His little buns tight, his eyes wide: Mohammed Kulab is a few days old. He is the seventh child in his family and was born weeks after it started war between Israel and Hamas.

“We shouldn’t be giving birth in these conditions,” says his mother Fadua Kulab, who left her home in Rafah to settle with her family at a UN school in this town in the southern part of the Gaza Strip. .

There he hopes to escape airstrikes from Israel, which has been relentlessly bombing the Palestinian enclave since the October 7 Hamas attack that killed more than 1,200 people, mostly civilians.

“His birth was the most difficult experience of my life,” says Kulab, who says she is exhausted and unable to protect her children.

More than 11,000 people, mostly civilians, including more than 4,500 children, have been killed by Israeli strikes in the Gaza Strip since October 7, according to Hamas’ health ministry.

According to this source, six premature babies died in the last few days due to the lack of electricity in hospitals in the northern part of the Gaza Strip, which is the most affected by the conflicts.

Jaundice

Like many mothers of newborns AFP spoke to in Gaza, Mohammed’s mother says he refuses to breastfeed. “I don’t eat well,” he explains.

Nursing mothers should normally drink three liters of water a day and increase their food intake in order to produce milk. But access to clean water and food is becoming increasingly difficult in Gaza every day.

Kulab is also struggling to find baby formula and diapers.

At the age of 37, Nazua Salem holds her second son in her arms, wrapped in many blankets.

The newborn is jaundiced, but today in Gaza more than half of the hospitals are out of service and the rest do not have enough fuel to continue phototherapy for all the newborns.

To reduce the risk of neurological problems, the newborn must be exposed to sunlight, but Salem hesitates because of “the smells and the bombing.”

In a school hall in Rafah, where she now lives with about 70 other people, Salem worries: the scar from her caesarean section has become infected. The hospital where she gave birth forced her to leave after one night “because they had a lot of injured people to treat,” she explains.

Dust, which is everywhere due to the bombing, is another threat, especially for premature babies who suffer from respiratory problems.

Eight months pregnant Umm Ibrahim Alayan has been coughing like the rest of her family since she fled her home due to airstrikes. A strong cough can cause her to have premature contractions, which she has been feeling for days.

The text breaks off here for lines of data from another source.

(** * wikigraphviz: the category-graph bot (src/wikigraphviz.py)

    A shallow embedding of [CategoryGraphBot]: the recursive traversal
    [scan_level], the visual encoding done by its local functions [node] and
    [edge], the size-limiting pass of [run], the list of subcategories in
    the tool tip of [node] and the base file name [__init__] settles on.

    Conventions.
    - Python [int] is [Z]; Python [float] is IEEE-754 binary64, taken from the
      Standard Library's executable specification [SpecFloat].
    - [self.rev] and [self.fw] ([defaultdict(list)]) are [gmap string (list
      string)] read with the total lookup [!!!] (a missing key reads as the
      empty list); [self.leaves] is a [gset string].
    - [self.dot] (the pydot graph) is the list of its items in insertion
      order, which is the order pydot numbers and prints them in; [del_node]
      and [del_edge] remove every item of the given name or endpoints, as
      pydot does when no index is given.
      A node and the endpoints of an edge are named by the title of their
      category, as the bot passes it to pydot (the quoting pydot applies to
      names is not modelled).
    - Exceptions are explicit: a computation returns [Ok], [Raise] or, for
      the two recursive functions that are defined with fuel, [OutOfFuel];
      the fuel of [scan_level] bounds the nesting of its calls, that of
      [prune_chain] the turns of the [while] loop.  The interpreter's own
      recursion limit is not modelled.
    - pywikibot, pydot, argparse and the Python built-ins that parse text are
      outside the repository; the ones the bot calls are variables of the
      sections below. *)

From Stdlib Require Import ZArith QArith Qround Qabs Lia.
From Stdlib Require Import Floats.SpecFloat.
From stdpp Require Import base gmap strings list fin_maps.

#[local] Set Warnings "-clear-no-such-hyp".

Local Open Scope Z_scope.

(** ** Python floats *)

Module Binary64.

Definition prec : Z := 53.
Definition emax : Z := 1024.

Abbreviation float := spec_float.

(** [float(z)] for a Python int (round to nearest even). *)
Definition of_Z (z : Z) : float := binary_normalize prec emax z 0 false.
Lemma search_sqlcode (args : string) :
  is_Some (search sqlcode_pattern args) ↔ has_sqlcode args.
Proof.
  unfold search. rewrite search_from_is_Some.
  unfold has_sqlcode, sqlcode_pattern. simpl. split.
  - intros (before & w & rest & -> & w1 & w2 & -> & -> & w3 & w4 & ->
            & (w5 & w6 & -> & (d & -> & Hd) & Hds) & ->).
    exists before, (String d w6), rest.
    split; [by rewrite !app_assoc|]. by split.
  - intros (before & digits & after & -> & Hne & Hdigits).
    destruct digits as [|d ds]; [done|]. destruct Hdigits as [Hd Hds].
    exists before, ("[SQLCode: " +:+ String d ds +:+ "]"), after.
    split; [by rewrite !app_assoc|].
    eexists _, _. split; [done|]. split; [done|].
    eexists _, _. split; [done|]. split; [|done].
    exists (String d EmptyString), ds. split; [done|]. split; [|done].
    by exists d.
Qed.

(** X20.  When the first bracket of the text opens [[SQLCode: <digits>]], the
    error code is the number the digits write. *)
Theorem extract_error_code_found (before digits after : string) :
  lacks "[" before → digits ≠ EmptyString → all_chars is_digit digits →
  _extract_error_code (before +:+ "[SQLCode: " +:+ digits +:+ "]" +:+ after)
  = Ok (Some (int digits)).
Proof.
  intros Hbefore Hne Hdigits. unfold _extract_error_code, search.
  rewrite (search_from_skip _ (λ d, negb (Ascii.eqb d "["))).
  - rewrite (search_from_here _ _ _ _ _ (run_sqlcode_here _ after Hne Hdigits)).
    cbn [m_groups]. rewrite lookup_insert_eq.
    by destruct digits.
  - intros d s' Hd.
    apply (needs_cat_str "[" "SQLCode: " _ final (String d s')).
    intros s'' [= -> _]. discriminate.
  - exact Hbefore.
Qed.

Lemma extract_error_code_found_witness :
  _extract_error_code
    ("(Error) Table not found " +:+ "[SQLCode: " +:+ "1146" +:+ "]"
       +:+ ", [SQLState: 42S02]")
  = Ok (Some 1146%Z).
Proof.
  apply (extract_error_code_found "(Error) Table not found " "1146"
           ", [SQLState: 42S02]").
  - unfold lacks. simpl. tauto.
  - discriminate.
  - simpl. tauto.
Defined.

(** X21.  [_extract_error_code] returns a number when the text holds
    [[SQLCode: <digits>]] and raises [AttributeError] when it does not; it
    never returns [None]. *)
Theorem extract_error_code_cases (args : string) :
  (has_sqlcode args ∧ ∃ n, _extract_error_code args = Ok (Some n))
  ∨ (¬ has_sqlcode args ∧ _extract_error_code args = Raise AttributeError).
Proof.
  pose proof (search_sqlcode args) as Hsearch.
  unfold _extract_error_code.
  destruct (search sqlcode_pattern args) as [m|] eqn:Hm.
  - left. split; [apply Hsearch; by eauto|].
    apply search_sqlcode_group in Hm as (d & ds & ->). by eexists.
  - right. split; [|done]. intros Hcode. apply Hsearch in Hcode.
    by destruct Hcode.
Qed.

End SqlCodeFacts.
(** X10. A payload with the sentinel status is still parsed: when it has
    available slots they are recorded under the current date, with the
    payload's 'outletDivison' and 'price' (or their defaults), and only then
    is the loop left, the date unchanged and the counter one higher. *)
Theorem sentinel_payload_slots_are_recorded E facility st h d h1 found :
  get_facility_slots E facility (strftime_dmy (current_date st)) 0 h
  = (Ok (PyDict d), h1) ->
  sentinel_status (field (PyDict d) (lit "responseStatusCode") PyNone) = true ->
  extract_available_slots (PyDict d) = Ok found ->
  found <> [] ->
  check_dates E facility st h
  = (Ok (mkLoop (current_date st) (dates_checked st + 1)
           (aggregate_set (all_available_slots st) facility
              (strftime_dmy (current_date st))
              (mkEntry found
                 (field (field (PyDict d) (lit "response") PyNone)
                    (lit "outletDivison") (PyStr []))
                 (field (field (PyDict d) (lit "response") PyNone)
                    (lit "price") (PyDict []))))),
     h1).
Proof.
  intros Hpoll Hsent Hfound Hne.
  destruct (extract_response_is_object d Hfound Hne) as (rd & Hresp).
  rewrite check_dates_step. unfold loop_body, bind, ret, lift.
  rewrite Hpoll. simpl. rewrite Hfound. simpl.
  destruct found as [|record found]; [congruence|]. simpl.
  rewrite Hresp. simpl.
  unfold sentinel_status in Hsent. simpl in Hsent.
  rewrite orb_comm in Hsent. rewrite Hsent. reflexivity.
Qed.

Lemma facility_scan_after_failure E facility all h h1 :
  get_facility_slots E facility (strftime_dmy (now E h)) 0 h = (Ok PyNone, h1) ->
  facility_scan E facility all h = (Ok all, h1 ++ [Sleep 6]).
Proof.
  intros Hpoll. unfold facility_scan, bind, ret, sleep, emit.
  rewrite check_dates_step. unfold loop_body, bind, ret. simpl.
  now rewrite Hpoll.
Qed.

Lemma check_dates_after_passes E facility n :
  forall st h st' h',
    after_passes E facility n st h = Some (st', h') ->
    check_dates E facility st h = check_dates E facility st' h'.
Proof.
  induction n as [|n IH]; intros st h st' h'; simpl.
  - now intros H; inversion H.
  - rewrite (check_dates_step E facility st h).
    destruct (loop_body E facility st h) as [[[[|] st1]|e] h1];
      try discriminate.
    apply IH.
Qed.

(** X11. A date for which the poller gives up, be it the first date of the
    facility or a later one, does not end the run: the scan of the facility
    stops there with the aggregate as it was before that date, sleeps the
    between-facilities delay and hands over to the next facility. *)
Theorem failed_date_ends_only_the_facility E facility rest all h n st hn h1 :
  after_passes E facility n (mkLoop (now E h) 0 all) h = Some (st, hn) ->
  get_facility_slots E facility (strftime_dmy (current_date st)) 0 hn
  = (Ok PyNone, h1) ->
  check_dates E facility (mkLoop (now E h) 0 all) h = (Ok st, h1)
  /\ facility_scan E facility all h
     = (Ok (all_available_slots st), h1 ++ [Sleep 6])
  /\ for_facilities E (facility :: rest) all h
     = for_facilities E rest (all_available_slots st) (h1 ++ [Sleep 6]).
Proof.
  intros Hpasses Hpoll.
  assert (Hloop : check_dates E facility (mkLoop (now E h) 0 all) h
                  = (Ok st, h1)).
  { rewrite (check_dates_after_passes E facility n _ _ Hpasses).
    rewrite check_dates_step. unfold loop_body, bind, ret.
    now rewrite Hpoll. }
  assert (Hscan : facility_scan E facility all h
                  = (Ok (all_available_slots st), h1 ++ [Sleep 6])).
  { unfold facility_scan, bind, ret, sleep, emit. now rewrite Hloop. }
  split; [assumption|]. split; [assumption|].
  simpl. unfold bind. now rewrite Hscan.
Qed.

(** X12. An exception of the parser is not caught by the driver: when the
    parser raises on a polled payload, on the first date of a facility or
    on a later one, the scan of the facility and the whole loop over the
    facilities end with that exception, right after the poll, and no other
    facility is polled. *)
Theorem parser_error_ends_the_scan E facility rest all h n st hn data h1 e :
  after_passes E facility n (mkLoop (now E h) 0 all) h = Some (st, hn) ->
  get_facility_slots E facility (strftime_dmy (current_date st)) 0 hn
  = (Ok data, h1) ->
  extract_available_slots data = Raise e ->
  check_dates E facility (mkLoop (now E h) 0 all) h = (Raise e, h1)
  /\ for_facilities E (facility :: rest) all h = (Raise e, h1).
Proof.
  intros Hpasses Hpoll Hraise.
  assert (Hloop : check_dates E facility (mkLoop (now E h) 0 all) h
                  = (Raise e, h1)).
  { rewrite (check_dates_after_passes E facility n _ _ Hpasses).
    destruct (poll_result_is_none_or_object _ _ _ _ Hpoll) as [-> | Hdict];
      [discriminate|].
    destruct data as [| | | | | |d]; try discriminate.
    rewrite check_dates_step. unfold loop_body, bind, ret, lift.
    rewrite Hpoll. simpl. now rewrite Hraise. }
  split; [assumption|].
  simpl. unfold bind, facility_scan, bind. now rewrite Hloop.
Qed.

“I’m terrified, all I want is to hold my baby in my arms. I’m afraid every moment that I’m going to lose it,” he says.

“Crisis of humanity”

In the Gaza Strip, there are 50,000 pregnant women and more than 180 women give birth every day “with nowhere to go”, says Dominic Allen, representative of the UN Population Fund (UNFPA) in the Palestinian territories.

“We estimate that at least 15% of births will have complications that will require obstetric care” which is not available in war-torn Gaza, he notes.

UNFPA describes a “nightmare” situation: women leaving the hospital three hours after giving birth, a lack of blood for those who bleed after giving birth, caesarean sections and cutting the umbilical cord without antiseptic.

The UN agency managed to get into the Palestinian enclave 8,000 “hygiene birth kits”, containing, among other things, tools for cutting the umbilical cord, a blanket for the newborns and disposable sheets.

A drop in the ocean of the needs of the 2.4 million residents of Gaza and especially the pregnant women who are often forced to give birth in makeshift camps or on the street.

“This nightmare in Gaza is more than a humanitarian crisis, it’s a crisis of our humanity,” Allen laments.